Problem>
Nothing but the lines from the one containing "(** * Path-reduction" through the one containing "Definition UINT_MOD : Z := 2 ^ 32.", both included, should be given again, each exactly as written below.

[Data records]
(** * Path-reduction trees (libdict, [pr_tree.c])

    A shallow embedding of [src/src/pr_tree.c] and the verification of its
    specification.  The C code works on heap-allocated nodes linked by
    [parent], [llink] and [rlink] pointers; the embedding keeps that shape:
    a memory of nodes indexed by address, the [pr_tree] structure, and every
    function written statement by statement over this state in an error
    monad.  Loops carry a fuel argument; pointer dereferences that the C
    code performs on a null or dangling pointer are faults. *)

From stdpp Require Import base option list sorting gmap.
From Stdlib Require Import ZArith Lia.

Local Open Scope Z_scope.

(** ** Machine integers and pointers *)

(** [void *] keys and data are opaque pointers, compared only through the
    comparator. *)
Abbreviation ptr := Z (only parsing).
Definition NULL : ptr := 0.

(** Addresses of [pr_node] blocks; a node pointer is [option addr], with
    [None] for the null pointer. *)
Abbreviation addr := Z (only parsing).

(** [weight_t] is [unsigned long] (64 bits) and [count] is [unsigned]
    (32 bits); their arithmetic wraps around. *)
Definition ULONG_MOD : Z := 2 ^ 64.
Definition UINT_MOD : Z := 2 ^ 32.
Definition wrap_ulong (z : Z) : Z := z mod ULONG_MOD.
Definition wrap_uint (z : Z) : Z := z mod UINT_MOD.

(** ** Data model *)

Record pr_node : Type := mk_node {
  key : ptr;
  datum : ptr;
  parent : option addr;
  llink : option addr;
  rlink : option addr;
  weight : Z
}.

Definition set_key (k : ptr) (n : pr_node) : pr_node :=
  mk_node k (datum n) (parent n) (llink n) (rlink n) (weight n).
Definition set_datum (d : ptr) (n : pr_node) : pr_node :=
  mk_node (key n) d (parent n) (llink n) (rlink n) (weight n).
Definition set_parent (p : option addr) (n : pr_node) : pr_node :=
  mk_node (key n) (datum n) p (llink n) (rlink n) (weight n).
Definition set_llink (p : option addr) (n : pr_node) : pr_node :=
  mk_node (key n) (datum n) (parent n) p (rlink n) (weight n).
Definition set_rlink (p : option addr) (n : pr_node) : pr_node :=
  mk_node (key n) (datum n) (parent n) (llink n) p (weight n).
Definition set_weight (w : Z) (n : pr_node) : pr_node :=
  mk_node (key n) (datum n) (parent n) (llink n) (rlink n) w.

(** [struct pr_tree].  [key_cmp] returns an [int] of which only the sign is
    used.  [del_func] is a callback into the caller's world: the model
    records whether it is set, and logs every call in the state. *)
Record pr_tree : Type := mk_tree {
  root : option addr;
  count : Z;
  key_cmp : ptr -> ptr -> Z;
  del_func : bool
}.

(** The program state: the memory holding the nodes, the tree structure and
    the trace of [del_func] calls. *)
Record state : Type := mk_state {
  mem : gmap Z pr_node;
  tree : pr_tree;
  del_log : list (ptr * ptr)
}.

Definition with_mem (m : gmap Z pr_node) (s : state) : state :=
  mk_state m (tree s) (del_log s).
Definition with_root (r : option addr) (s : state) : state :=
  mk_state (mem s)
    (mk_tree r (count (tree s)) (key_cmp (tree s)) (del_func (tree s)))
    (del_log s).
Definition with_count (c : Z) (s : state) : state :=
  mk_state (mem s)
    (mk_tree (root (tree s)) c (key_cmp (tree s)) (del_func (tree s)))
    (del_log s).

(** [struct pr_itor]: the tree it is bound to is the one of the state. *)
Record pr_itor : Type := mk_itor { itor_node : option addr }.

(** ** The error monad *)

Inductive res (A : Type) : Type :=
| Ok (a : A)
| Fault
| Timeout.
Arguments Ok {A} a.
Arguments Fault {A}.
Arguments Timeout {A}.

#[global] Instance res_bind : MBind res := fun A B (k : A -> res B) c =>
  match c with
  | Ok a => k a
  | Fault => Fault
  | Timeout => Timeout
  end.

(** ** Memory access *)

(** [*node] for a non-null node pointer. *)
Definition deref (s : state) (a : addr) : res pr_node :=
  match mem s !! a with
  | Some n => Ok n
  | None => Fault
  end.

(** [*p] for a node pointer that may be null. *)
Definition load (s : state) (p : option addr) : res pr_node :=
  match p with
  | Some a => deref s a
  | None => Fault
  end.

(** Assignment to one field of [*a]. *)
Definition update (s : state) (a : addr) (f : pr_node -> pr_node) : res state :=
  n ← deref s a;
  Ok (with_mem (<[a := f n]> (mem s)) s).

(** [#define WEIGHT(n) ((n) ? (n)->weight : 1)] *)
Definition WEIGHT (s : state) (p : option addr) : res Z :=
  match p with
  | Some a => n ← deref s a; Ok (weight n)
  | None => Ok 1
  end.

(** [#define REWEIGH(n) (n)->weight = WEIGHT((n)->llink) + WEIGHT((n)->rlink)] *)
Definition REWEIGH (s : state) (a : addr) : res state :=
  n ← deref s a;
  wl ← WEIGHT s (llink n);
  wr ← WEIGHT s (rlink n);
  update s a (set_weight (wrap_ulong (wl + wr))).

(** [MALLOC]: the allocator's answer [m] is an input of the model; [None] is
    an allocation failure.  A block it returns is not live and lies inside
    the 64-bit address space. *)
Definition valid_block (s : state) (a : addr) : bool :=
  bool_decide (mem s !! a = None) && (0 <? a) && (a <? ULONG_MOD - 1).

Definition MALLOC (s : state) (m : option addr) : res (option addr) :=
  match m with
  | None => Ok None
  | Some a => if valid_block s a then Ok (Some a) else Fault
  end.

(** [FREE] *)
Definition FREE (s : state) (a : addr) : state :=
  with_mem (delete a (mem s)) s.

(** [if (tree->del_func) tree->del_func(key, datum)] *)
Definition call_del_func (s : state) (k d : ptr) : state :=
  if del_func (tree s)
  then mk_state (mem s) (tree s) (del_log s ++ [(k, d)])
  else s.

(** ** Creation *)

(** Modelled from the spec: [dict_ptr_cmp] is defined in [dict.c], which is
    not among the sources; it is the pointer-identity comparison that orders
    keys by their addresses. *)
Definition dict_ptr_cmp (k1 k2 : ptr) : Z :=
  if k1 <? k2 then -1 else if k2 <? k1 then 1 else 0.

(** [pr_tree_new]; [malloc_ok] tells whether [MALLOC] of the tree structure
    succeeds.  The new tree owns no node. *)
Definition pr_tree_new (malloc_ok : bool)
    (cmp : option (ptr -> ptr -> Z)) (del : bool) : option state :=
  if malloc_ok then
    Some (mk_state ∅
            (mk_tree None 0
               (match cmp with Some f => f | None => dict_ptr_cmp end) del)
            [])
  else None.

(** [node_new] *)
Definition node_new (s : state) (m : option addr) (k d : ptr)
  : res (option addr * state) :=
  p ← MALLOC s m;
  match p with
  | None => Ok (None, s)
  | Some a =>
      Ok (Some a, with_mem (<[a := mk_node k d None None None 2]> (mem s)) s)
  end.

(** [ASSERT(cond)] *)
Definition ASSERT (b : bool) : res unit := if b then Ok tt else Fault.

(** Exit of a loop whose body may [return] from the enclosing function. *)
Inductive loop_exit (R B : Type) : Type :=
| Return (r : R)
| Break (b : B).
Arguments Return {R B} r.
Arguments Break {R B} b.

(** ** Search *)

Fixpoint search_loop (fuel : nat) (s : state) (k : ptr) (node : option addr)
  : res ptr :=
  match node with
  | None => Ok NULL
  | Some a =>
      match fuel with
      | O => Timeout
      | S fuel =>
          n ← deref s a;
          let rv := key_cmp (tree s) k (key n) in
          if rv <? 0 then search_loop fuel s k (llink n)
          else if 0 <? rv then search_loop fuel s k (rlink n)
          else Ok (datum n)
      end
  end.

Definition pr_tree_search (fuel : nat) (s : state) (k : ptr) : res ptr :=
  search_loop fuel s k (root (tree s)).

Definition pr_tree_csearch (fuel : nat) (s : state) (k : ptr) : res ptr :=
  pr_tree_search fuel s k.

==

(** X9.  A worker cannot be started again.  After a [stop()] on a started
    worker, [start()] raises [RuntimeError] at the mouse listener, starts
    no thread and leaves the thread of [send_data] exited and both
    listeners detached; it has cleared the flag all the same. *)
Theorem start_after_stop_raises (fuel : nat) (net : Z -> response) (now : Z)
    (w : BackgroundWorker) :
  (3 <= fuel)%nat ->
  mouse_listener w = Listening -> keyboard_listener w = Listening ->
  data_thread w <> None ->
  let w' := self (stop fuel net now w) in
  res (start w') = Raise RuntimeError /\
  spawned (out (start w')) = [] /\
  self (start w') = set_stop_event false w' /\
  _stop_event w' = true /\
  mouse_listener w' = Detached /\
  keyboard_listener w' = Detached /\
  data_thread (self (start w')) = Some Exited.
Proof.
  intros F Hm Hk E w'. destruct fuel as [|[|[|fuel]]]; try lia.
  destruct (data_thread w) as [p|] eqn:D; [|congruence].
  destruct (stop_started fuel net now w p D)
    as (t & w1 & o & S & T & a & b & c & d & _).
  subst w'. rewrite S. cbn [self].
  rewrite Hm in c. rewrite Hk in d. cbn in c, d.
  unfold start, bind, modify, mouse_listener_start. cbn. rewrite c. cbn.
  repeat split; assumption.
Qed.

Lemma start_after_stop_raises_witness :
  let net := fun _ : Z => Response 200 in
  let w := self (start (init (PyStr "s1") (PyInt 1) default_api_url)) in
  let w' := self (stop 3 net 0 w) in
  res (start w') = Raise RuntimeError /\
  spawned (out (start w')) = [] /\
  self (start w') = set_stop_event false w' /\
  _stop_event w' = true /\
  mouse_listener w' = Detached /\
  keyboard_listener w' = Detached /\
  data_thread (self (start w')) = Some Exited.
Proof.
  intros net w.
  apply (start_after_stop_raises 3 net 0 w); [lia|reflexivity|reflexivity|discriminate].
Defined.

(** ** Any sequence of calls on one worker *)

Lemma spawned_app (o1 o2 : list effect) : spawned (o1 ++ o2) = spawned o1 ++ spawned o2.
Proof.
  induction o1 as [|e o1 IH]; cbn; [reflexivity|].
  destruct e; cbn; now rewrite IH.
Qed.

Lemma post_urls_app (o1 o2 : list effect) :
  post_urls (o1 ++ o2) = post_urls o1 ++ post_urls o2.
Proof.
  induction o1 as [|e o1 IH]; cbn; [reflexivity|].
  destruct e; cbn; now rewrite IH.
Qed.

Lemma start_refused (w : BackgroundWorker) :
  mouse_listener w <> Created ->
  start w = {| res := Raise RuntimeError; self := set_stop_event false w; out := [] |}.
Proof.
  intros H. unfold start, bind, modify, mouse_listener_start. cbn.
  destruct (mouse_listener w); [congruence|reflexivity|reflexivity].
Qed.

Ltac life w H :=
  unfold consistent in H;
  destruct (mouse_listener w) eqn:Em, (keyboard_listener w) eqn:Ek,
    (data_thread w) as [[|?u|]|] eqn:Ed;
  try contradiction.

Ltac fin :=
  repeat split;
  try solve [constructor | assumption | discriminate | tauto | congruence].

==

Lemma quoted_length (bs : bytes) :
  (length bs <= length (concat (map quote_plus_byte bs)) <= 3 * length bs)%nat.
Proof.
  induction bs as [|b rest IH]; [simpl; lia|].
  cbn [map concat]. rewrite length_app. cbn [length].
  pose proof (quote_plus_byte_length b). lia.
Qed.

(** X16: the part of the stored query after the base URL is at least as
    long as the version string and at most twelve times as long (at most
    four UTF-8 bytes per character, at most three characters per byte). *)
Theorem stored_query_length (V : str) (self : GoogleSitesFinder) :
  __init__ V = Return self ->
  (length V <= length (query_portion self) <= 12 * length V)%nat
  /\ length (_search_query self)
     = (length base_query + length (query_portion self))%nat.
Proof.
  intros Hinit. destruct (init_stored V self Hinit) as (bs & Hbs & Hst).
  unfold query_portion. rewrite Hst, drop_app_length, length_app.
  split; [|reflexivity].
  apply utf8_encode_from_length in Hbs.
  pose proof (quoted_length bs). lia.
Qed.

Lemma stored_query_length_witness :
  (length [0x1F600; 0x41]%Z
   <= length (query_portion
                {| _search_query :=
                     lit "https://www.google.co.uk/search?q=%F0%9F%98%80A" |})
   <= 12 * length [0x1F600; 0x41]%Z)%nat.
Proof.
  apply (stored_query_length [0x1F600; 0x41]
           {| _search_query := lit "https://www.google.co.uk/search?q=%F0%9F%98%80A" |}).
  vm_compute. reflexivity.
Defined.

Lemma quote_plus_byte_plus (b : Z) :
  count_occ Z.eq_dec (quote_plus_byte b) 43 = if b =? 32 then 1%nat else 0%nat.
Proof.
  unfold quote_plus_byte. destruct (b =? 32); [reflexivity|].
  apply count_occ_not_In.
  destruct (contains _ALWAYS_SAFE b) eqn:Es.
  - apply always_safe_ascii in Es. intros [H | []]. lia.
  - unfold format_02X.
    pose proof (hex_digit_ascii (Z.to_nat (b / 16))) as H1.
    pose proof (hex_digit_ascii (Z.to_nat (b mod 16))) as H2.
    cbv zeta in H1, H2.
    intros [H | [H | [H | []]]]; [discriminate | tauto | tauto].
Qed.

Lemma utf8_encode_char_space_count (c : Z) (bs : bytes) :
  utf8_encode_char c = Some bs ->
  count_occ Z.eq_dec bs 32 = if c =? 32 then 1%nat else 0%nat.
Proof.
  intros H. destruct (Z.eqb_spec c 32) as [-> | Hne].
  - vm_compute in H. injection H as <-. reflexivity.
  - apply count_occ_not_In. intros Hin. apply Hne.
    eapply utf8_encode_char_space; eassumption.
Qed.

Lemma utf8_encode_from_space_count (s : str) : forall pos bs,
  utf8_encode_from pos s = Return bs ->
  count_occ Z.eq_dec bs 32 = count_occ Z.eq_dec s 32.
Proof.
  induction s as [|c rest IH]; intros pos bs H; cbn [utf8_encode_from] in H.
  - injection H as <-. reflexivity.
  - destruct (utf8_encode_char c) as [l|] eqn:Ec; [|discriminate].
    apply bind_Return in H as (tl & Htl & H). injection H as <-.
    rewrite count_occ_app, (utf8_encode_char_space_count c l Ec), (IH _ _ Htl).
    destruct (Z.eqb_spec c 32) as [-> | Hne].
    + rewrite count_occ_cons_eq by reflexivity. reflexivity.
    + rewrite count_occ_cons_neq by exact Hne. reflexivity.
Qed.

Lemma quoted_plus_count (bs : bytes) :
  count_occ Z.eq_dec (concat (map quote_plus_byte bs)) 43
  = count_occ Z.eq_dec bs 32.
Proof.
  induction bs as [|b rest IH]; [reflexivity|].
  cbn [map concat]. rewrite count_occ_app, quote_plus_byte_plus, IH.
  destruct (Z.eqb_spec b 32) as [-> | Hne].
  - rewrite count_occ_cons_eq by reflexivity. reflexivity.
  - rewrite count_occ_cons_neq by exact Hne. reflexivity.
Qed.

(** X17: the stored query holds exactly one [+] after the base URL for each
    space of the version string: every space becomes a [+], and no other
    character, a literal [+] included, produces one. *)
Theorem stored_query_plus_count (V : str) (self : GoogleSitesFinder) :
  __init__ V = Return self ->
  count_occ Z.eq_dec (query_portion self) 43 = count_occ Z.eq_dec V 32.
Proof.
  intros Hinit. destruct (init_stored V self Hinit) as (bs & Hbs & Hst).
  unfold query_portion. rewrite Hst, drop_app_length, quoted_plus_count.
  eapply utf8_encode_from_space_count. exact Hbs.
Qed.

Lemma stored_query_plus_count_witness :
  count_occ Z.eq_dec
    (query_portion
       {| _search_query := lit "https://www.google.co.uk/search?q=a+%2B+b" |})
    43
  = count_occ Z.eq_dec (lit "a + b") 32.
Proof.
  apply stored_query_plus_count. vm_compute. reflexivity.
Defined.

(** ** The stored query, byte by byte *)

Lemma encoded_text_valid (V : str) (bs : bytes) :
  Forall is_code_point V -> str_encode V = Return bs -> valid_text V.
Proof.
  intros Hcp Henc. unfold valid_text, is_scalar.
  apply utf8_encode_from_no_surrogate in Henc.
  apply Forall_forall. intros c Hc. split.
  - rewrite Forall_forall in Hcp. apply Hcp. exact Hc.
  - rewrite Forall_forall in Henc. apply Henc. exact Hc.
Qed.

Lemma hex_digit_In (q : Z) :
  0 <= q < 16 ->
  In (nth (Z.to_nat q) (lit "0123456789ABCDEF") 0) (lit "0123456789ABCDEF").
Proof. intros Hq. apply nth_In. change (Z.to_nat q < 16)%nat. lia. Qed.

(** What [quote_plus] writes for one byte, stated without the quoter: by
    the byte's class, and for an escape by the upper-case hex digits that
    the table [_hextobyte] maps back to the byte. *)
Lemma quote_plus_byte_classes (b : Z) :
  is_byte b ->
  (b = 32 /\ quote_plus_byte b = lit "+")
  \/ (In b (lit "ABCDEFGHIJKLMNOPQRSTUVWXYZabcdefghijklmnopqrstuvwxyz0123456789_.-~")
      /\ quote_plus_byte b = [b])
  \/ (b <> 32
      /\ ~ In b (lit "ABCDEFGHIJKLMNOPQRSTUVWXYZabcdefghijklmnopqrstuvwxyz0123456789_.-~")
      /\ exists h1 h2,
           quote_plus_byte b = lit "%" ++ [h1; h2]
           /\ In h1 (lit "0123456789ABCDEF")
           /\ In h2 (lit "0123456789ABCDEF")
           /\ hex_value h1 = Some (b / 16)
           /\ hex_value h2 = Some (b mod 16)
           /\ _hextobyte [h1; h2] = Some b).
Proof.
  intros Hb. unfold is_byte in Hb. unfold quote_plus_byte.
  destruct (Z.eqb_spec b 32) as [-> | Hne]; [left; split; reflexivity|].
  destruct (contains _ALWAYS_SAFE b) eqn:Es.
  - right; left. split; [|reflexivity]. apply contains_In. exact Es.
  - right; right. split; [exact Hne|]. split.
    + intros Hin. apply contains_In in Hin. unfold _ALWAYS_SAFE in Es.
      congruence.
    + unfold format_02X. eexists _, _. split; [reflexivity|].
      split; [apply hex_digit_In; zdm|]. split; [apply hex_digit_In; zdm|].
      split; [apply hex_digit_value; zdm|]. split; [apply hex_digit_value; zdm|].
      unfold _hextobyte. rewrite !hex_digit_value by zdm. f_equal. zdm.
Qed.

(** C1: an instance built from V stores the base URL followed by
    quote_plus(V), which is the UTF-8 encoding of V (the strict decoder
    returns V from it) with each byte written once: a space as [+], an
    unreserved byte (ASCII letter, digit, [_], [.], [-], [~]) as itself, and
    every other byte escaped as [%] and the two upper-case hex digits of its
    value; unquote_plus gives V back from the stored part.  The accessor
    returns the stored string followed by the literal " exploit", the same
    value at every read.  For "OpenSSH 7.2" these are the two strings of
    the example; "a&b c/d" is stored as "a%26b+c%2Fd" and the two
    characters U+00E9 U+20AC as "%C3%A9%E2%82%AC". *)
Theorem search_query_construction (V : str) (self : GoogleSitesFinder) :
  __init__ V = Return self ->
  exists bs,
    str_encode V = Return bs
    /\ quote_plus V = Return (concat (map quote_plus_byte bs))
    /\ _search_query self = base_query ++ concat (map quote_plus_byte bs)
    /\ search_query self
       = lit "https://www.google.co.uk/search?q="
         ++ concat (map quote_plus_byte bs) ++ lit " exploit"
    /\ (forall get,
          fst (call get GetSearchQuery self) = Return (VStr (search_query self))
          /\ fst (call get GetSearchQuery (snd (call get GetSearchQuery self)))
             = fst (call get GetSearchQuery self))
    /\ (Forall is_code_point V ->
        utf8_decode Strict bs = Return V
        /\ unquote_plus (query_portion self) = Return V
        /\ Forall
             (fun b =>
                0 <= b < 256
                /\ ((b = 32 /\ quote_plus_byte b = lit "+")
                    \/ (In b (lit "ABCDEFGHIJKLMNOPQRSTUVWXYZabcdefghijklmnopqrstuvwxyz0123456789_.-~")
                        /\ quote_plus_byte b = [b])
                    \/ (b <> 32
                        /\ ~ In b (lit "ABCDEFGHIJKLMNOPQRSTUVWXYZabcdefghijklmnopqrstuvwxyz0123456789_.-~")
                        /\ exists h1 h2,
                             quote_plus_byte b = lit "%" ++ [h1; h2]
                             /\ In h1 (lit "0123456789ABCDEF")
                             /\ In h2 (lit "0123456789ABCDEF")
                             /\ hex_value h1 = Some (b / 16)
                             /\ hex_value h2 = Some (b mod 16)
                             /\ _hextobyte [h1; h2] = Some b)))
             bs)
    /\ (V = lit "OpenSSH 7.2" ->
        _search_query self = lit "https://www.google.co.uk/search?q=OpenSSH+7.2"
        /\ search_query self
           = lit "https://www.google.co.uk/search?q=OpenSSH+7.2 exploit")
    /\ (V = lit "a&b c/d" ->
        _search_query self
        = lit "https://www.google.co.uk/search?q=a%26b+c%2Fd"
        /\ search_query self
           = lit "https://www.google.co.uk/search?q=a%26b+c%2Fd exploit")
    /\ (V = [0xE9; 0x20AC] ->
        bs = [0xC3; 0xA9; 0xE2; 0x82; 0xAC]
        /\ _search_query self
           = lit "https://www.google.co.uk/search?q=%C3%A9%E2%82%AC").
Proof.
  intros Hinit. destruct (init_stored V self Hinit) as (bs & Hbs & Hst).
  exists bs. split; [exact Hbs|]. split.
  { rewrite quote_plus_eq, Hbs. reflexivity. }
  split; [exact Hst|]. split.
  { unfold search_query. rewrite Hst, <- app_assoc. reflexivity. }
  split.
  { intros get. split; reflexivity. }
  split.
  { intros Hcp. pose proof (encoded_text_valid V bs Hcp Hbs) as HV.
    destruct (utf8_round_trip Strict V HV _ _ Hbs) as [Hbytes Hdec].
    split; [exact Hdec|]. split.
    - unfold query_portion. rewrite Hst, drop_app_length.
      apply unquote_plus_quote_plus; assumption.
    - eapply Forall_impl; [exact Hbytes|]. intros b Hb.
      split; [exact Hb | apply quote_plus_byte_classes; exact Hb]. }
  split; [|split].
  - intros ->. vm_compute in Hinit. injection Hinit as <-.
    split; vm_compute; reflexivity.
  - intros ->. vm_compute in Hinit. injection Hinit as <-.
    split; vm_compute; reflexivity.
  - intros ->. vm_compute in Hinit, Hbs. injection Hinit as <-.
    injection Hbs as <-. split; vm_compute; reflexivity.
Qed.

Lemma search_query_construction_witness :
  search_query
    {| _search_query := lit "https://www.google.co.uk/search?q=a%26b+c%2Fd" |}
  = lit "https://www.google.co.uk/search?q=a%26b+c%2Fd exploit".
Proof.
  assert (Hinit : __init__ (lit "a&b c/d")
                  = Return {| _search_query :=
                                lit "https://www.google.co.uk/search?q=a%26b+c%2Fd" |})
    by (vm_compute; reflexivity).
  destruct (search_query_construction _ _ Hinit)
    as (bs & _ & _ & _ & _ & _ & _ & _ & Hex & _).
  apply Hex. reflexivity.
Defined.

Solution for this exercise>
(** * Path-reduction trees (libdict, [pr_tree.c])

    A shallow embedding of [src/src/pr_tree.c] and the verification of its
    specification.  The C code works on heap-allocated nodes linked by
    [parent], [llink] and [rlink] pointers; the embedding keeps that shape:
    a memory of nodes indexed by address, the [pr_tree] structure, and every
    function written statement by statement over this state in an error
    monad.  Loops carry a fuel argument; pointer dereferences that the C
    code performs on a null or dangling pointer are faults. *)

From stdpp Require Import base option list sorting gmap.
From Stdlib Require Import ZArith Lia.

Local Open Scope Z_scope.

(** ** Machine integers and pointers *)

(** [void *] keys and data are opaque pointers, compared only through the
    comparator. *)
Abbreviation ptr := Z (only parsing).
Definition NULL : ptr := 0.

(** Addresses of [pr_node] blocks; a node pointer is [option addr], with
    [None] for the null pointer. *)
Abbreviation addr := Z (only parsing).

(** [weight_t] is [unsigned long] (64 bits) and [count] is [unsigned]
    (32 bits); their arithmetic wraps around. *)
Definition ULONG_MOD : Z := 2 ^ 64.
Definition UINT_MOD : Z := 2 ^ 32.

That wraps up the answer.